INFORMATION SUPPLIED
= = = = =

(** *** What is not encoded *)

(** [Committee.addMember] is the one mutator of the committee and keeps the
    remembered blob: a credential that is not a member yet is in the core value
    of a decoded committee, with its epoch, but the committee is still written
    as the blob it was read from. A credential that is a member is refused. *)
Theorem committee_addition_is_not_encoded cbor c credential epoch : cbor <> ""%string -> Committee.originalBytes c = Some cbor ->
  match Committee.addMember c credential epoch with
  | Ok c' => (credential ∉ Committee.membersKeys c) /\ Committee.toCbor c' = Ok cbor /\
      Committee.toCore c' = Ok (Committee.Core (Committee.committeeColdCredentials c ++ [(credential, epoch)]) (UnitInterval.toCore (Committee.quorumThreshold c)))
  | Throw _ => credential ∈ Committee.membersKeys c
  | OutOfFuel => False
  end.
Proof.
  intros Hne Ho. change (Committee.membersKeys c) with (Committee.committeeColdCredentials c).*1. unfold Committee.addMember.
  destruct (find _ _) as [m|] eqn:E.
  - apply find_some in E as [Hin <-%isMember_spec]. by apply list_elem_of_fmap_2, list_elem_of_In.
  - split_and!.
    + intros (m & -> & Hm)%list_elem_of_fmap. pose proof (find_none _ _ E m (proj1 (list_elem_of_In _ _) Hm)) as Hf.
      apply not_true_iff_false in Hf. by apply Hf, isMember_spec.
    + unfold Committee.toCbor, cached, remembered. cbn [Committee.originalBytes]. rewrite Ho. by destruct (String.eqb_spec cbor "").
    + unfold Committee.toCore. cbn [Committee.committeeColdCredentials Committee.quorumThreshold]. rewrite zlen_app. pose proof (zlen_nonneg (Committee.committeeColdCredentials c)).
      change (zlen [(credential, epoch)]) with 1. by rewrite (proj2 (Z.eqb_neq _ _)) by lia.
Qed.

(** ** Witnesses *)

Module ProposalWitness.
#[local] Existing Instance sum32.
#[local] Existing Instance sum32_laws.
#[local] Existing Instance encoding_ref.
#[local] Existing Instance UpdateWitness.mediantFraction.
#[local] Existing Instance conway.

Definition account (network : Z) (hash : string) : string :=
  match toBech32 (RewardAddress.fromCredentials network (Build_Credential hash 0)) with Ok s => s | _ => "" end.

Definition hash1 : string := "966e394a544f242081e41d1965137b1bb412ac230d40ed5407821c37".
Definition hash2 : string := "00010203040506070809000102030405060708090001020304050607".
Definition theAnchor : Anchor.core :=
  Anchor.Core [104; 116; 116; 112; 115; 58; 47; 47; 97; 46; 98] "00000000000000000000000000000000000000000000000000000000000000ff".
Definition previous : GovernanceActionId.core := GovernanceActionId.Core "00000000000000000000000000000000000000000000000000000000000000aa" 3.

(** A proposal of an action. *)
Definition proposal (a : ProposalProcedure.coreAction) : ProposalProcedure.core := ProposalProcedure.Core 100000000000 (account 1 hash1) theAnchor a.

Definition member (hash : string) (epoch : Z) : Credential * Z := (Build_Credential hash 0, epoch).

(** One action of every kind. *)
Definition actions : list ProposalProcedure.coreAction := [
  ProposalProcedure.parameter_change_action (ParameterChangeAction.Core (Some previous) UpdateWitness.params (Some hash2));
  ProposalProcedure.hard_fork_initiation_action (HardForkInitiationAction.Core None (ProtocolVersion.Core 10 0));
  ProposalProcedure.treasury_withdrawals_action (TreasuryWithdrawalsAction.Core [(account 1 hash1, 5); (account 1 hash2, 7)] None);
  ProposalProcedure.no_confidence (NoConfidence.Core (Some previous));
  ProposalProcedure.update_committee (UpdateCommittee.Core None [Build_Credential hash1 0] [member hash2 500; member hash1 600] UpdateWitness.third);
  ProposalProcedure.new_constitution (NewConstitution.Core (Some previous) (Constitution.Core theAnchor (Some hash1)));
  ProposalProcedure.info_action].

Lemma proposals_are_procedures : forallb (fun a => isProcedure (proposal a)) actions = true.
Proof. vm_compute. reflexivity. Qed.

Definition update : ProposalProcedure.core := proposal (ProposalProcedure.update_committee
  (UpdateCommittee.Core None [Build_Credential hash1 0] [member hash2 500; member hash1 600] UpdateWitness.third)).

Lemma proposal_round_trip_witness : isProcedure update = true /\
  exists o, ProposalProcedure.fromCbor (Buffer_to_hex (recordBytes (procedureFields update))) = Ok o /\ ProposalProcedure.toCore o = update.
Proof.
  destruct (proposal_round_trip update) as (_ & o & E & E' & _); [vm_compute; reflexivity..|].
  split; [vm_compute; reflexivity|]. exists o. split; [exact E|exact E'].
Defined.

Definition infoBlob : string := Buffer_to_hex (recordBytes (procedureFields (proposal ProposalProcedure.info_action))).

Lemma proposal_decode_total_witness : exists p, ProposalProcedure.fromCbor infoBlob = Ok p /\ ProposalProcedure.toCbor p = Ok infoBlob.
Proof.
  destruct (proposal_decode_total infoBlob) as [(p & E & _ & _ & H)|[e E]]; [vm_compute; reflexivity| |vm_compute in E; discriminate E].
  exists p. split; [exact E|exact H].
Defined.

(** A committee of one member, read from a blob. *)
Definition committeeBlob : string := Buffer_to_hex (recordBytes (committeeFields (Committee.Core [member hash1 600] UpdateWitness.third))).
Definition decoded : Committee.t := match Committee.fromCbor committeeBlob with Ok c => c | _ => Committee.new (UnitInterval.fromCore UpdateWitness.third) end.

Lemma committee_addition_is_not_encoded_witness : exists c, Committee.addMember decoded (Build_Credential hash2 0) 700 = Ok c /\
  Committee.toCbor c = Ok committeeBlob.
Proof.
  pose proof (committee_addition_is_not_encoded committeeBlob decoded (Build_Credential hash2 0) 700) as H.
  destruct (Committee.addMember decoded (Build_Credential hash2 0) 700) as [c|e|] eqn:E; [|vm_compute in E; discriminate E..].
  destruct H as (_ & H & _); [vm_compute; discriminate|vm_compute; reflexivity|]. exists c. split; [reflexivity|exact H].
Defined.

(** Withdrawals are put in the order of their texts, which is not the order of
    the bytes that are written as keys. *)
Example withdrawals_are_not_in_byte_order : let a := account 1 hash1 in let b := account 1 hash2 in
  sort_by TreasuryWithdrawalsAction.entryGreater [(b, 1); (a, 1)] = [(a, 1); (b, 1)] /\
  string_gt (Buffer_to_hex (rewardBytes a)) (Buffer_to_hex (rewardBytes b)) = true.
Proof. vm_compute. split; reflexivity. Qed.
End ProposalWitness.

= = = = =

REQUIREMENT
The full listing above is to be given again exactly.

RESPONSE
(** *** What is not encoded *)

(** [Committee.addMember] is the one mutator of the committee and keeps the
    remembered blob: a credential that is not a member yet is in the core value
    of a decoded committee, with its epoch, but the committee is still written
    as the blob it was read from. A credential that is a member is refused. *)
Theorem committee_addition_is_not_encoded cbor c credential epoch : cbor <> ""%string -> Committee.originalBytes c = Some cbor ->
  match Committee.addMember c credential epoch with
  | Ok c' => (credential ∉ Committee.membersKeys c) /\ Committee.toCbor c' = Ok cbor /\
      Committee.toCore c' = Ok (Committee.Core (Committee.committeeColdCredentials c ++ [(credential, epoch)]) (UnitInterval.toCore (Committee.quorumThreshold c)))
  | Throw _ => credential ∈ Committee.membersKeys c
  | OutOfFuel => False
  end.
Proof.
  intros Hne Ho. change (Committee.membersKeys c) with (Committee.committeeColdCredentials c).*1. unfold Committee.addMember.
  destruct (find _ _) as [m|] eqn:E.
  - apply find_some in E as [Hin <-%isMember_spec]. by apply list_elem_of_fmap_2, list_elem_of_In.
  - split_and!.
    + intros (m & -> & Hm)%list_elem_of_fmap. pose proof (find_none _ _ E m (proj1 (list_elem_of_In _ _) Hm)) as Hf.
      apply not_true_iff_false in Hf. by apply Hf, isMember_spec.
    + unfold Committee.toCbor, cached, remembered. cbn [Committee.originalBytes]. rewrite Ho. by destruct (String.eqb_spec cbor "").
    + unfold Committee.toCore. cbn [Committee.committeeColdCredentials Committee.quorumThreshold]. rewrite zlen_app. pose proof (zlen_nonneg (Committee.committeeColdCredentials c)).
      change (zlen [(credential, epoch)]) with 1. by rewrite (proj2 (Z.eqb_neq _ _)) by lia.
Qed.

(** ** Witnesses *)

Module ProposalWitness.
#[local] Existing Instance sum32.
#[local] Existing Instance sum32_laws.
#[local] Existing Instance encoding_ref.
#[local] Existing Instance UpdateWitness.mediantFraction.
#[local] Existing Instance conway.

Definition account (network : Z) (hash : string) : string :=
  match toBech32 (RewardAddress.fromCredentials network (Build_Credential hash 0)) with Ok s => s | _ => "" end.

Definition hash1 : string := "966e394a544f242081e41d1965137b1bb412ac230d40ed5407821c37".
Definition hash2 : string := "00010203040506070809000102030405060708090001020304050607".
Definition theAnchor : Anchor.core :=
  Anchor.Core [104; 116; 116; 112; 115; 58; 47; 47; 97; 46; 98] "00000000000000000000000000000000000000000000000000000000000000ff".
Definition previous : GovernanceActionId.core := GovernanceActionId.Core "00000000000000000000000000000000000000000000000000000000000000aa" 3.

(** A proposal of an action. *)
Definition proposal (a : ProposalProcedure.coreAction) : ProposalProcedure.core := ProposalProcedure.Core 100000000000 (account 1 hash1) theAnchor a.

Definition member (hash : string) (epoch : Z) : Credential * Z := (Build_Credential hash 0, epoch).

(** One action of every kind. *)
Definition actions : list ProposalProcedure.coreAction := [
  ProposalProcedure.parameter_change_action (ParameterChangeAction.Core (Some previous) UpdateWitness.params (Some hash2));
  ProposalProcedure.hard_fork_initiation_action (HardForkInitiationAction.Core None (ProtocolVersion.Core 10 0));
  ProposalProcedure.treasury_withdrawals_action (TreasuryWithdrawalsAction.Core [(account 1 hash1, 5); (account 1 hash2, 7)] None);
  ProposalProcedure.no_confidence (NoConfidence.Core (Some previous));
  ProposalProcedure.update_committee (UpdateCommittee.Core None [Build_Credential hash1 0] [member hash2 500; member hash1 600] UpdateWitness.third);
  ProposalProcedure.new_constitution (NewConstitution.Core (Some previous) (Constitution.Core theAnchor (Some hash1)));
  ProposalProcedure.info_action].

Lemma proposals_are_procedures : forallb (fun a => isProcedure (proposal a)) actions = true.
Proof. vm_compute. reflexivity. Qed.

Definition update : ProposalProcedure.core := proposal (ProposalProcedure.update_committee
  (UpdateCommittee.Core None [Build_Credential hash1 0] [member hash2 500; member hash1 600] UpdateWitness.third)).

Lemma proposal_round_trip_witness : isProcedure update = true /\
  exists o, ProposalProcedure.fromCbor (Buffer_to_hex (recordBytes (procedureFields update))) = Ok o /\ ProposalProcedure.toCore o = update.
Proof.
  destruct (proposal_round_trip update) as (_ & o & E & E' & _); [vm_compute; reflexivity..|].
  split; [vm_compute; reflexivity|]. exists o. split; [exact E|exact E'].
Defined.

Definition infoBlob : string := Buffer_to_hex (recordBytes (procedureFields (proposal ProposalProcedure.info_action))).

Lemma proposal_decode_total_witness : exists p, ProposalProcedure.fromCbor infoBlob = Ok p /\ ProposalProcedure.toCbor p = Ok infoBlob.
Proof.
  destruct (proposal_decode_total infoBlob) as [(p & E & _ & _ & H)|[e E]]; [vm_compute; reflexivity| |vm_compute in E; discriminate E].
  exists p. split; [exact E|exact H].
Defined.

(** A committee of one member, read from a blob. *)
Definition committeeBlob : string := Buffer_to_hex (recordBytes (committeeFields (Committee.Core [member hash1 600] UpdateWitness.third))).
Definition decoded : Committee.t := match Committee.fromCbor committeeBlob with Ok c => c | _ => Committee.new (UnitInterval.fromCore UpdateWitness.third) end.

Lemma committee_addition_is_not_encoded_witness : exists c, Committee.addMember decoded (Build_Credential hash2 0) 700 = Ok c /\
  Committee.toCbor c = Ok committeeBlob.
Proof.
  pose proof (committee_addition_is_not_encoded committeeBlob decoded (Build_Credential hash2 0) 700) as H.
  destruct (Committee.addMember decoded (Build_Credential hash2 0) 700) as [c|e|] eqn:E; [|vm_compute in E; discriminate E..].
  destruct H as (_ & H & _); [vm_compute; discriminate|vm_compute; reflexivity|]. exists c. split; [reflexivity|exact H].
Defined.

(** Withdrawals are put in the order of their texts, which is not the order of
    the bytes that are written as keys. *)
Example withdrawals_are_not_in_byte_order : let a := account 1 hash1 in let b := account 1 hash2 in
  sort_by TreasuryWithdrawalsAction.entryGreater [(b, 1); (a, 1)] = [(a, 1); (b, 1)] /\
  string_gt (Buffer_to_hex (rewardBytes a)) (Buffer_to_hex (rewardBytes b)) = true.
Proof. vm_compute. split; reflexivity. Qed.
End ProposalWitness.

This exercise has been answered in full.